# Merry Christmas and Happy New Year TLF



## Ware (Jan 28, 2017)

As 2018 comes to a close, I'm thankful for and truly amazed by what we have going on here at TLF. I hope everyone has a Merry Christmas and a Happy New Year. :thumbup:


----------



## pennstater2005 (Jul 17, 2017)

Hear hear :beer:


----------



## JohnP (Oct 24, 2017)

Such an amazing community here.
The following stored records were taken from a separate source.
(* ===== verification/LeaderApp.v ===== *)
(** * LeaderApp: the bimanual leader program

    [src/src/apps/wifi_bimanual_leader.cpp]: the state its threads share, the
    runtime control handlers, the feedback callback and one iteration of the main
    loop. The loop body, a handler and a callback are each one step; the clocks,
    the motor readings and the link queries of a step are its inputs, and what it
    sends is its output. [LeaderThreads] refines these steps into single accesses. *)

From Stdlib Require Import SpecFloat.
From S2P Require Import Prelude Float64 Crc32 Wire Packets PacketCodec FeedbackStateBuffer LinkCheck.
From S2P Require Import BilateralGate BilateralEngager RuntimeControl Udp Dynamics RobotState Control.
From S2P Require Import NumParse AppCommon.
From stdpp Require Import gmap pretty.

Open Scope Z_scope.

(** ** Settings *)

Record BilateralSettings := mkBilateralSettings {
  bi_feedback_enabled : bool;
  bi_bind_ip : string;
  bi_right_port : Z;
  bi_left_port : Z;
  bi_peer_ip : string;
  bi_eval_window_s : double;
  bi_link_recheck_s : double;
  bi_gate : BilateralGateConfig;
  bi_render_enabled : bool;
  bi_kp : list double; bi_kd : list double; bi_kf : list double;
  bi_engage_max_error_rad : double;
  bi_engage_max_error_gripper : double;
  bi_engager : EngagerConfig;
}.

(** The member initialisers. *)
Definition bilateral_settings_default : BilateralSettings :=
  mkBilateralSettings false "0.0.0.0" 50500 50501 "" d1 d1 gate_config_default
    false [] [] [] (dlit 1 1) (dlit 1 2) engager_config_default.

(** What is fixed once the program runs. *)
Record LeaderEnv := mkLeaderEnv {
  le_mock : bool;
  le_rate_hz : double;
  le_bi : BilateralSettings;
  le_follower_ip : string;
  le_right_port : Z;
  le_left_port : Z;
  le_publish_telemetry : bool;
  le_telemetry_rate_hz : double;
}.

(** ** State *)

(** The atomics the control handlers and the main loop share. *)
Record LeaderFlags := mkLeaderFlags {
  lf_keep_running : bool;
  lf_command_enabled : bool;
  lf_init_requested : bool;
  lf_init_in_progress : bool;
  lf_goto_requested : bool;
  lf_goto_in_progress : bool;
  lf_goto_target : list double;
  lf_bilateral_requested : bool;
}.

(** One arm: controller (absent in mock mode), feedback buffer, engager and the
    last usable follower state. *)
Record LeaderSide := mkLeaderSide {
  ls_control : option Control;
  ls_buffer : FeedbackStateBuffer;
  ls_engager : BilateralEngager;
  ls_bcmd : LeaderBilateralCommand;
}.

Record LeaderApp := mkLeaderApp {
  la_flags : LeaderFlags;
  la_right : LeaderSide;
  la_left : LeaderSide;
  la_link : LinkInfo;
  la_link_result : BilateralGateResult;
  la_next_link_check : Z;
  la_next_gate_check : Z;
  la_seq : Z;
  la_publisher : TelemetryPublisher;
  la_next_telemetry : Z;
}.

(** *** Updates of single members *)

Definition with_flags (f : LeaderFlags -> LeaderFlags) (a : LeaderApp) : LeaderApp :=
  mkLeaderApp (f (la_flags a)) (la_right a) (la_left a) (la_link a) (la_link_result a)
    (la_next_link_check a) (la_next_gate_check a) (la_seq a) (la_publisher a) (la_next_telemetry a).

Definition with_sides (r l : LeaderSide) (a : LeaderApp) : LeaderApp :=
  mkLeaderApp (la_flags a) r l (la_link a) (la_link_result a)
    (la_next_link_check a) (la_next_gate_check a) (la_seq a) (la_publisher a) (la_next_telemetry a).

Definition with_link (i : LinkInfo) (r : BilateralGateResult) (a : LeaderApp) : LeaderApp :=
  mkLeaderApp (la_flags a) (la_right a) (la_left a) i r
    (la_next_link_check a) (la_next_gate_check a) (la_seq a) (la_publisher a) (la_next_telemetry a).

Definition with_checks (link gate : Z) (a : LeaderApp) : LeaderApp :=
  mkLeaderApp (la_flags a) (la_right a) (la_left a) (la_link a) (la_link_result a)
    link gate (la_seq a) (la_publisher a) (la_next_telemetry a).

Definition with_seq (s : Z) (a : LeaderApp) : LeaderApp :=
  mkLeaderApp (la_flags a) (la_right a) (la_left a) (la_link a) (la_link_result a)
    (la_next_link_check a) (la_next_gate_check a) s (la_publisher a) (la_next_telemetry a).

Definition with_telemetry (p : TelemetryPublisher) (t : Z) (a : LeaderApp) : LeaderApp :=
  mkLeaderApp (la_flags a) (la_right a) (la_left a) (la_link a) (la_link_result a)
    (la_next_link_check a) (la_next_gate_check a) (la_seq a) p t.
Looking forward to a great 2019!


----------



## social port (Jun 19, 2017)

Merry Christmas, TLF!


----------



## TulsaFan (May 1, 2017)

Happy belated Festivus to all! 

Edit: Now, I can officially wish everyone a Merry Christmas!!!


----------



## CenlaLowell (Apr 21, 2017)

Merry Christmas to all! :beer:


----------



## Grass Clippins (Apr 30, 2018)

pennstater2005 said:


> Hear hear :beer:


Dilly Dilly!


----------



## Shindoman (Apr 22, 2018)

Merry Christmas and Happy New Year to all.


----------



## gene_stl (Oct 29, 2017)




----------



## gene_stl (Oct 29, 2017)




----------



## dfw_pilot (Jan 28, 2017)

Merry Christmas to all!


----------



## MarkAguglia (Jul 13, 2017)

Merry Christmas guys and gals!


----------



## ericgautier (Apr 22, 2017)

Merry Christmas to all!


----------



## g-man (Jun 15, 2017)

Merry Christmas to all. I hope every had a great boxing day today.


----------